*** RECORDS PROVIDED ***
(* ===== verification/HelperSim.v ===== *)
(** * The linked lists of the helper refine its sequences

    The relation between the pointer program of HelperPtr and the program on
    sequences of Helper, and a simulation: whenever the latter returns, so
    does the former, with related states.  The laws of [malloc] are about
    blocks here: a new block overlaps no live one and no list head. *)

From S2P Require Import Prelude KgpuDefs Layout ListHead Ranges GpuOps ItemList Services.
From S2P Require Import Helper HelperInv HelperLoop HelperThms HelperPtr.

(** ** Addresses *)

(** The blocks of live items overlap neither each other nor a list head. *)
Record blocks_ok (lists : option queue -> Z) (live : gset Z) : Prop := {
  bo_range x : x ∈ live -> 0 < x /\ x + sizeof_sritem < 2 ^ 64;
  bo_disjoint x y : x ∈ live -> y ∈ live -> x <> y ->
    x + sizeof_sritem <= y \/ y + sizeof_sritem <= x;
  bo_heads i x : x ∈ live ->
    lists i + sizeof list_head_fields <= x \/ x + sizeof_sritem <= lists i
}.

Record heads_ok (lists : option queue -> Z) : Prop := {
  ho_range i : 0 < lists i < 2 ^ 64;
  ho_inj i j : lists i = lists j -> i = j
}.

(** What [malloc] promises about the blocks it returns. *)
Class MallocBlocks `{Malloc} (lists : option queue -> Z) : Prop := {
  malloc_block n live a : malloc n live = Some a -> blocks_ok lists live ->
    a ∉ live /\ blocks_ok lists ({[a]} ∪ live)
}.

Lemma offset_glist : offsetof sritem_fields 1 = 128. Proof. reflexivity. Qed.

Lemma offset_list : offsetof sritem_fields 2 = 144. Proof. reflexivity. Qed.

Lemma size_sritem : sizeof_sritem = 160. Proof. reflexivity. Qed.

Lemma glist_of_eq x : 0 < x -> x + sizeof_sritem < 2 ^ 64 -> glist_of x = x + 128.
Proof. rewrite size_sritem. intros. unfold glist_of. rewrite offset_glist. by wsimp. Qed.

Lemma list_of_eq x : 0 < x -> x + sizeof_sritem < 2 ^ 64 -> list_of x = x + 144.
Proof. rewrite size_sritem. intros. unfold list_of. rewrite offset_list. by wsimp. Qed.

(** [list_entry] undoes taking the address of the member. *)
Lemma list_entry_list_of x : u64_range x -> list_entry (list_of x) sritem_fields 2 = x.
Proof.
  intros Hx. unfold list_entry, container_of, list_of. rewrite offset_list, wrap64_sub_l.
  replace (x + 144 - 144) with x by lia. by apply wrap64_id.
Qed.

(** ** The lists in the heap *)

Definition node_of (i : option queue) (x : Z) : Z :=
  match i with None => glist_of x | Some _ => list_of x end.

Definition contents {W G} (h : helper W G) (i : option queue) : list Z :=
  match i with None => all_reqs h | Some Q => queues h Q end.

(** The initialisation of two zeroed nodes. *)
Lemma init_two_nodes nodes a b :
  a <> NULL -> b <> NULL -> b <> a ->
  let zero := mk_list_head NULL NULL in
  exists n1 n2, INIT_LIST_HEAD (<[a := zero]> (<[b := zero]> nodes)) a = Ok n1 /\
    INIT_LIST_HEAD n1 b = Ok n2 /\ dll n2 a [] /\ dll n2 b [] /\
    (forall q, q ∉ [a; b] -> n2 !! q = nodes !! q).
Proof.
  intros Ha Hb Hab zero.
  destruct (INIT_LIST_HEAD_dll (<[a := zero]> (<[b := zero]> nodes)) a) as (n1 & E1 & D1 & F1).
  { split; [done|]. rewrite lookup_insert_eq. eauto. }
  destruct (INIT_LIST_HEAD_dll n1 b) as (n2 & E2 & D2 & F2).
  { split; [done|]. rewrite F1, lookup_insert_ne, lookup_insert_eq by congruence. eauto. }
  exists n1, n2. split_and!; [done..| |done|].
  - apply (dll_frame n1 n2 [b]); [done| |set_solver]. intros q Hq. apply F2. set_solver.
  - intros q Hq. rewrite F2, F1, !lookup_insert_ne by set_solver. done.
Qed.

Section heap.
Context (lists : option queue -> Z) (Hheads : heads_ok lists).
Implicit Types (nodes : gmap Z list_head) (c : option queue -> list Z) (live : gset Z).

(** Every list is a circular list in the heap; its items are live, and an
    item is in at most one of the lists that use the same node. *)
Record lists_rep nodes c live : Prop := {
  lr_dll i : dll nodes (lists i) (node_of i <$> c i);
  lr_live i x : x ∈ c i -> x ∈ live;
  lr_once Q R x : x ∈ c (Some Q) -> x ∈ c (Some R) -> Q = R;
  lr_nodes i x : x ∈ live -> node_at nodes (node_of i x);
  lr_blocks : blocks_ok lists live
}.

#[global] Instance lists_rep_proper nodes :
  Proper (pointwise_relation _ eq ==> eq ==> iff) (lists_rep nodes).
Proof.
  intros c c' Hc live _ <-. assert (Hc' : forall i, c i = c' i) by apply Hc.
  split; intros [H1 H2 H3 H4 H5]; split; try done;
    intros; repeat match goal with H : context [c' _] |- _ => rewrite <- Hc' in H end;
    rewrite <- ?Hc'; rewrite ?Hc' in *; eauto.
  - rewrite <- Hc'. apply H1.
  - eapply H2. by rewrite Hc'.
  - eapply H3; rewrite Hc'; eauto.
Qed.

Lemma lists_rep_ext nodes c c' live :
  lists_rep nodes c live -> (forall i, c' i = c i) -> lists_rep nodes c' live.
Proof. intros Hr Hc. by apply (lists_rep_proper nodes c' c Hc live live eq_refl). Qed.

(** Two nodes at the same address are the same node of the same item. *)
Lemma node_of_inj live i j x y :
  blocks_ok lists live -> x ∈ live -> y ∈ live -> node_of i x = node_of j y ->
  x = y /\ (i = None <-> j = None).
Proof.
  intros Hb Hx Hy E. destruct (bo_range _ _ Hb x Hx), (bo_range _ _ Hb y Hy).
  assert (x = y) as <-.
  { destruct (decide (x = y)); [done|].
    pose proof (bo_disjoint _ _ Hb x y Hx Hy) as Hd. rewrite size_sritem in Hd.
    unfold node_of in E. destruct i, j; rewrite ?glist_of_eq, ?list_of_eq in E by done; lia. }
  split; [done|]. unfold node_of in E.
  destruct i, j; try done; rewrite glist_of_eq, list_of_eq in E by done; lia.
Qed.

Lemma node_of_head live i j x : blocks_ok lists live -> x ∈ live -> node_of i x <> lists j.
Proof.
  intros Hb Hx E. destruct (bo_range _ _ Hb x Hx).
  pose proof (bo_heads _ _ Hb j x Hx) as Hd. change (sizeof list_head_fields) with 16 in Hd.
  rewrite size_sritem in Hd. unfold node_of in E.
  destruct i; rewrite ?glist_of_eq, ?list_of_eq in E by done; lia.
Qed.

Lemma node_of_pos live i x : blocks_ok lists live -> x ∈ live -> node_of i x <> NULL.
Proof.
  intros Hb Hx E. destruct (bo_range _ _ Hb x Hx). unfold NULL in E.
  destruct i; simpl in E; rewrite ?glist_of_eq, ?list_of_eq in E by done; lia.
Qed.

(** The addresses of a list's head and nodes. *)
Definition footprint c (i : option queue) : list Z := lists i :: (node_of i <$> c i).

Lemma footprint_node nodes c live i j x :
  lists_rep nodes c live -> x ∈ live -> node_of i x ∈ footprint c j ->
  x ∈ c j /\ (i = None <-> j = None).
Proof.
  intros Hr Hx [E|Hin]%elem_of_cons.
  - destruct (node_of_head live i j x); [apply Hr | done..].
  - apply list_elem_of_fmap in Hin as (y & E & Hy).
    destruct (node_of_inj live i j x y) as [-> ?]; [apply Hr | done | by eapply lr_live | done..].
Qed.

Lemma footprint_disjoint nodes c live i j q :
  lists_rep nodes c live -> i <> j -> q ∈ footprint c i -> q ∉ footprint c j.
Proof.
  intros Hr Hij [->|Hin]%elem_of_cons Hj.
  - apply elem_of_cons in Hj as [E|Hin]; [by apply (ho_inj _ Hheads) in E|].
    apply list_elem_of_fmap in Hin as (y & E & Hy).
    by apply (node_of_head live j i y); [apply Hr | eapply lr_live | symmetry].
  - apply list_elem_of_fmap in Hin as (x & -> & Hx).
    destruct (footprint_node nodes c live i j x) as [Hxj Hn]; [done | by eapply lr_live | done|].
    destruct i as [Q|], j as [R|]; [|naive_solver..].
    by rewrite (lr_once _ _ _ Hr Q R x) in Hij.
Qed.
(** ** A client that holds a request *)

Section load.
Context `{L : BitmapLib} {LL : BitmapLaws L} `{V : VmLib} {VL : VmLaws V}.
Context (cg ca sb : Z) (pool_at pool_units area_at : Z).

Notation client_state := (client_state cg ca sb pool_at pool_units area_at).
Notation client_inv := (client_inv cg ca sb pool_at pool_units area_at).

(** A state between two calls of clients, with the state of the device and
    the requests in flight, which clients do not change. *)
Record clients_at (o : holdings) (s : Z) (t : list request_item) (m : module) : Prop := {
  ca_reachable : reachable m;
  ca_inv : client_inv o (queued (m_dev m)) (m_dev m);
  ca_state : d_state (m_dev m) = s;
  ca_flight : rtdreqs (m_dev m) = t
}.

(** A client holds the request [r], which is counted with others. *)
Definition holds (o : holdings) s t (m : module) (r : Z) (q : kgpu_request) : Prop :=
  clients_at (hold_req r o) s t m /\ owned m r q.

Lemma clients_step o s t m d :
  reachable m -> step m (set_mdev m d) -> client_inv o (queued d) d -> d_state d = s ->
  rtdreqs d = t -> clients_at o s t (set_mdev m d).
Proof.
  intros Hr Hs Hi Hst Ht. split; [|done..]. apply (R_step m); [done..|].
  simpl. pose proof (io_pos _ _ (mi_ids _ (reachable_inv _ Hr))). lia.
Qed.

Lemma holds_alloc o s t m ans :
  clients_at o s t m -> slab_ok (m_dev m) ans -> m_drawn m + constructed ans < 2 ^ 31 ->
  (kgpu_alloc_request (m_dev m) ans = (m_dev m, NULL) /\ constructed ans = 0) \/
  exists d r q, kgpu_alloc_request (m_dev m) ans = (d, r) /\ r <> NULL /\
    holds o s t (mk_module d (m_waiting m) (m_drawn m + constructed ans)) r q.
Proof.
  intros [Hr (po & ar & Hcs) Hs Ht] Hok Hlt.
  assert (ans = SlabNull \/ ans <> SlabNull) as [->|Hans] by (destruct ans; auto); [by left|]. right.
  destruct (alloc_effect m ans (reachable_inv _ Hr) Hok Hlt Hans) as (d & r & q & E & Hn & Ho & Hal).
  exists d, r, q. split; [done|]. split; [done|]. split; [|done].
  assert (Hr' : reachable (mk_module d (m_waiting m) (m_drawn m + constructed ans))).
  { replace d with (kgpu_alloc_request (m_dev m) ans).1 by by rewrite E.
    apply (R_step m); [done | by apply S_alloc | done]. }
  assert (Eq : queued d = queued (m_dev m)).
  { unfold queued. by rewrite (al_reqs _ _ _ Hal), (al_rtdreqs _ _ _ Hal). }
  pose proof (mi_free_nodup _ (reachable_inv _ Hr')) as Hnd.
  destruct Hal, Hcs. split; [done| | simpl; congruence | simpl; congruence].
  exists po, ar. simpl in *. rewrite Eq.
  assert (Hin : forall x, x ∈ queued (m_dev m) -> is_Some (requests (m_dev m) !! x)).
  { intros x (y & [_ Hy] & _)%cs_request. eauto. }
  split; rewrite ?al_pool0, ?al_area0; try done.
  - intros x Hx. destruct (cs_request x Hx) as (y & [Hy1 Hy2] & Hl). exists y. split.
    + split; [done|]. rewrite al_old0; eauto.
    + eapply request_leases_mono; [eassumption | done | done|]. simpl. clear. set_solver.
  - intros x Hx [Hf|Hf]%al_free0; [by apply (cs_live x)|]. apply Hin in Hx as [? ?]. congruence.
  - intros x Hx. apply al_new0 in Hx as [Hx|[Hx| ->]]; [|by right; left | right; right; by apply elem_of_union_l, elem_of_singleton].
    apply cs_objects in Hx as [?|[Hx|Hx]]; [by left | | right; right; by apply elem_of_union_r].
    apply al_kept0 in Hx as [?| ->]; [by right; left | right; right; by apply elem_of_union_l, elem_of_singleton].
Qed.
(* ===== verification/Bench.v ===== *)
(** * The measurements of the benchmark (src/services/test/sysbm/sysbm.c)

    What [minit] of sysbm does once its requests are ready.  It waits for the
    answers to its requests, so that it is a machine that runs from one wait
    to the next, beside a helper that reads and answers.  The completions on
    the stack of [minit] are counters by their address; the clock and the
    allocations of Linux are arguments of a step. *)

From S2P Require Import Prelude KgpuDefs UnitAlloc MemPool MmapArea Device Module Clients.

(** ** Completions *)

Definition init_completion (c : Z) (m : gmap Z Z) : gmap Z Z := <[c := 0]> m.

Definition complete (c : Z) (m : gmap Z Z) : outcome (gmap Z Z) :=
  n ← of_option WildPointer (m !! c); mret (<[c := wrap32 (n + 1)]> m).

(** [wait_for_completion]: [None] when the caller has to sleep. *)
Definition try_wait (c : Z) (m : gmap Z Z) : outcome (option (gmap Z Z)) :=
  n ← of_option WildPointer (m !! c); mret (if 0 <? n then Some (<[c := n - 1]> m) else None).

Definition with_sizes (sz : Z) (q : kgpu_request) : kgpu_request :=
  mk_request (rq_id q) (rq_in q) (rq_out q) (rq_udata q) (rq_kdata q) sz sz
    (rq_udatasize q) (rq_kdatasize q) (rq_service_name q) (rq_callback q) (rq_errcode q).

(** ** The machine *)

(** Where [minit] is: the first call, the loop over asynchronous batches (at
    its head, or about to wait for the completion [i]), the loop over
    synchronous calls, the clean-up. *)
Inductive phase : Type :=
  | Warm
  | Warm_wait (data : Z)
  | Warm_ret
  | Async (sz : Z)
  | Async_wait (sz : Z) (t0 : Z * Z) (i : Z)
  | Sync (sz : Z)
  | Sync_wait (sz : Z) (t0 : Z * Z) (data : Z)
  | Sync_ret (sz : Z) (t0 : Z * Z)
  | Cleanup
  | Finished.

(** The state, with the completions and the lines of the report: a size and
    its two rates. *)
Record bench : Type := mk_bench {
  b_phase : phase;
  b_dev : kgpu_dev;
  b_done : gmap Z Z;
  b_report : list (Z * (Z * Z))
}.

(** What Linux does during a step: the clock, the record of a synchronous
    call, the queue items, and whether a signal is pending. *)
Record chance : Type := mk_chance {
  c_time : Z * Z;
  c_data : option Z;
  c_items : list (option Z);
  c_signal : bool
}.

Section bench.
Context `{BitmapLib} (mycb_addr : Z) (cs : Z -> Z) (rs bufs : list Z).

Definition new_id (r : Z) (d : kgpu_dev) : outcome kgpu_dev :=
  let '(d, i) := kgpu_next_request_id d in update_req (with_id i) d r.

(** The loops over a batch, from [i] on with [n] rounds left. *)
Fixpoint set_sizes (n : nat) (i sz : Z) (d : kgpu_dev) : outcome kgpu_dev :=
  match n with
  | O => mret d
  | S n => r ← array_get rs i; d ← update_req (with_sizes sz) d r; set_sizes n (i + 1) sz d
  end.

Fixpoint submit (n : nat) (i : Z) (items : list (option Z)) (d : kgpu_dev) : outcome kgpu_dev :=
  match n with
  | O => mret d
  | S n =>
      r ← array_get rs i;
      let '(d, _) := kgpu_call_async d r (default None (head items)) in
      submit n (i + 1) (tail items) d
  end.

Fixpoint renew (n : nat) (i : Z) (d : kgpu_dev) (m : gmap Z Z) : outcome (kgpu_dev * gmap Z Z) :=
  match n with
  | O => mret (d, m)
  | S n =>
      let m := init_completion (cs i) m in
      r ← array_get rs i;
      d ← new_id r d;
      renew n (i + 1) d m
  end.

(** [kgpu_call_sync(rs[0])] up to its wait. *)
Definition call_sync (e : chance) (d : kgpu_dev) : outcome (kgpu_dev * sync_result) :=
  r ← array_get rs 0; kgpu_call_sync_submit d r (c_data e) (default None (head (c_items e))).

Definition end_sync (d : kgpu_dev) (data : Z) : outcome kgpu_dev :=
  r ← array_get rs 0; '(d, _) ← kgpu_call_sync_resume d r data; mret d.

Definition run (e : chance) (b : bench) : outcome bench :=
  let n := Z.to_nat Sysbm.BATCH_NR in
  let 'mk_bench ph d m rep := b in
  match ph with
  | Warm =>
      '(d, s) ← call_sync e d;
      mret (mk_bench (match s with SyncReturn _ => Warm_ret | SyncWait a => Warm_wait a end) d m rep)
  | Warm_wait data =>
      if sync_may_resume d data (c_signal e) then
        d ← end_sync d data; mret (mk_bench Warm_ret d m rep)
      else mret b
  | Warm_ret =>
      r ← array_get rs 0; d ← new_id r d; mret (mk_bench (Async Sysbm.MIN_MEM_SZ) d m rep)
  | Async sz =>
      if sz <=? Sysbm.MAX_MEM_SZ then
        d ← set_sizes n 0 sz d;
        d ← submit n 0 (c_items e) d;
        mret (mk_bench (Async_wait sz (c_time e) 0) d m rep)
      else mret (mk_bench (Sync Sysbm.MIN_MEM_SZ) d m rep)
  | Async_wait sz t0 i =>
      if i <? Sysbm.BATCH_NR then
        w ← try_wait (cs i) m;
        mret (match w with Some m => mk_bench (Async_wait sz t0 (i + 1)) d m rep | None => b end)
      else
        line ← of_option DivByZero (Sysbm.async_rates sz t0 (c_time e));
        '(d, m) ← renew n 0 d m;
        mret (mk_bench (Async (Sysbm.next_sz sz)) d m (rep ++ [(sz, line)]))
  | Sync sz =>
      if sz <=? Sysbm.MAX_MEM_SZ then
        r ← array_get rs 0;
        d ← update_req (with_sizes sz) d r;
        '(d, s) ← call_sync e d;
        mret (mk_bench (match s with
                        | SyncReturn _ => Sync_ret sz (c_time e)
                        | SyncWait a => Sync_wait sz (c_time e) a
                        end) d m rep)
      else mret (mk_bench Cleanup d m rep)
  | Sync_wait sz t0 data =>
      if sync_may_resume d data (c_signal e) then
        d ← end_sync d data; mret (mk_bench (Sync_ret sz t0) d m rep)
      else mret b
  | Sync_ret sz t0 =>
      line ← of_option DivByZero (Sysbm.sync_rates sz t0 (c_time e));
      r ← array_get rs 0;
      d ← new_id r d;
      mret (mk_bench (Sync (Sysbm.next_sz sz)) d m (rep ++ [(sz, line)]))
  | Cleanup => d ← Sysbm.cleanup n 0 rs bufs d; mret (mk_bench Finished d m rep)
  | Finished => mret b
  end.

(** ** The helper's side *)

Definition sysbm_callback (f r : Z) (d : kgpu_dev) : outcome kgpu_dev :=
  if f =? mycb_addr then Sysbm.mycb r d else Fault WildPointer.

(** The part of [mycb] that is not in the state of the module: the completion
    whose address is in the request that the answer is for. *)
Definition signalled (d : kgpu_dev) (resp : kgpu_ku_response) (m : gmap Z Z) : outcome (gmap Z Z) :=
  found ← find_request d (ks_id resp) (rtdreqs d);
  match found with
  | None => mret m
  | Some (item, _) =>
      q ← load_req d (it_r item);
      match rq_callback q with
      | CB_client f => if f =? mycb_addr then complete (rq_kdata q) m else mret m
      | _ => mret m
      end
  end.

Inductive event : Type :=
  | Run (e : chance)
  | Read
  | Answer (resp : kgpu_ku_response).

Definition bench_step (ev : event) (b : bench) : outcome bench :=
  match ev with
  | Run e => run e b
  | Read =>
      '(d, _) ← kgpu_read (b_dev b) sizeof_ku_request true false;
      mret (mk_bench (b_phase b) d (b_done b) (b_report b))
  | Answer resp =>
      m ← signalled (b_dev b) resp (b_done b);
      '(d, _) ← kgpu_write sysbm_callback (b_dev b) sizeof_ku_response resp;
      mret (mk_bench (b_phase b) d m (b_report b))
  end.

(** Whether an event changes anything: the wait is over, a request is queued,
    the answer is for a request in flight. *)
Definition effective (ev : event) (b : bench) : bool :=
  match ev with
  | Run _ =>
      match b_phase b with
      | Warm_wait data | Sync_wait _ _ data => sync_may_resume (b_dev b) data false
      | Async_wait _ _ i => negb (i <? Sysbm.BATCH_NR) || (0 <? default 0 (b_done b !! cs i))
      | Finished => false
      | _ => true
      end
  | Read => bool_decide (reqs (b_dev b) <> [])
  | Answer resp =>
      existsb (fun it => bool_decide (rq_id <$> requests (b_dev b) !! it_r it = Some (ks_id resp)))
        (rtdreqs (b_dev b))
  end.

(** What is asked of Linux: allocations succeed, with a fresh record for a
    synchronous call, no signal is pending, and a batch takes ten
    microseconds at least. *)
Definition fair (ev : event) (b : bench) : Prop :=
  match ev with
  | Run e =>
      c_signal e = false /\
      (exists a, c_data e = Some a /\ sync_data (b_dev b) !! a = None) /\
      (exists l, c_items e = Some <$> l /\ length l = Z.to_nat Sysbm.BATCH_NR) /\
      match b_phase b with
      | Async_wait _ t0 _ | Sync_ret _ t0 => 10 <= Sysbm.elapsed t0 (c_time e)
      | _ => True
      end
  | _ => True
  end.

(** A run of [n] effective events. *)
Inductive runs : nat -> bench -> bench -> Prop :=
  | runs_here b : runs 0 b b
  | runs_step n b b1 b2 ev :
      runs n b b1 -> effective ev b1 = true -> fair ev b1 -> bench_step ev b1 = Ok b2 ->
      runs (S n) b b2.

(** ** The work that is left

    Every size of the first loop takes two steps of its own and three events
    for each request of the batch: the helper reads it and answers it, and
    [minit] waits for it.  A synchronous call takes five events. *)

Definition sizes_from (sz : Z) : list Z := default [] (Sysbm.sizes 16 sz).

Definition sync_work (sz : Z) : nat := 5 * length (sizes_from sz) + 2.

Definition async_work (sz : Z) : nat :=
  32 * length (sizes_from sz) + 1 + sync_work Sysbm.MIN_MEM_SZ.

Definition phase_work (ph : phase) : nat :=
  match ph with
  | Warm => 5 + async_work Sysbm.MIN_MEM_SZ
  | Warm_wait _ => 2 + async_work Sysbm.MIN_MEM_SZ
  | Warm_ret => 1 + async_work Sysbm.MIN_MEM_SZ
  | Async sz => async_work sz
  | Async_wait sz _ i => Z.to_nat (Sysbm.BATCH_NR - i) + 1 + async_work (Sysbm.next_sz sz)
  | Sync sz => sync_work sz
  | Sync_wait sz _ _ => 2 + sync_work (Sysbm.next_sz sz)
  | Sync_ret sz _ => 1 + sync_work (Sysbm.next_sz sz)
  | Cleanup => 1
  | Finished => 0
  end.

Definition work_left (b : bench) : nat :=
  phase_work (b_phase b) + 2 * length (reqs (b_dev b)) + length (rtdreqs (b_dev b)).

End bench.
*** End of RECORDS PROVIDED ***
### TASK STATEMENT
Select all lines with the word "Cleanup" from the entries above.

### ANSWER BOX
  | Cleanup
      else mret (mk_bench Cleanup d m rep)
  | Cleanup => d ← Sysbm.cleanup n 0 rs bufs d; mret (mk_bench Finished d m rep)
  | Cleanup => 1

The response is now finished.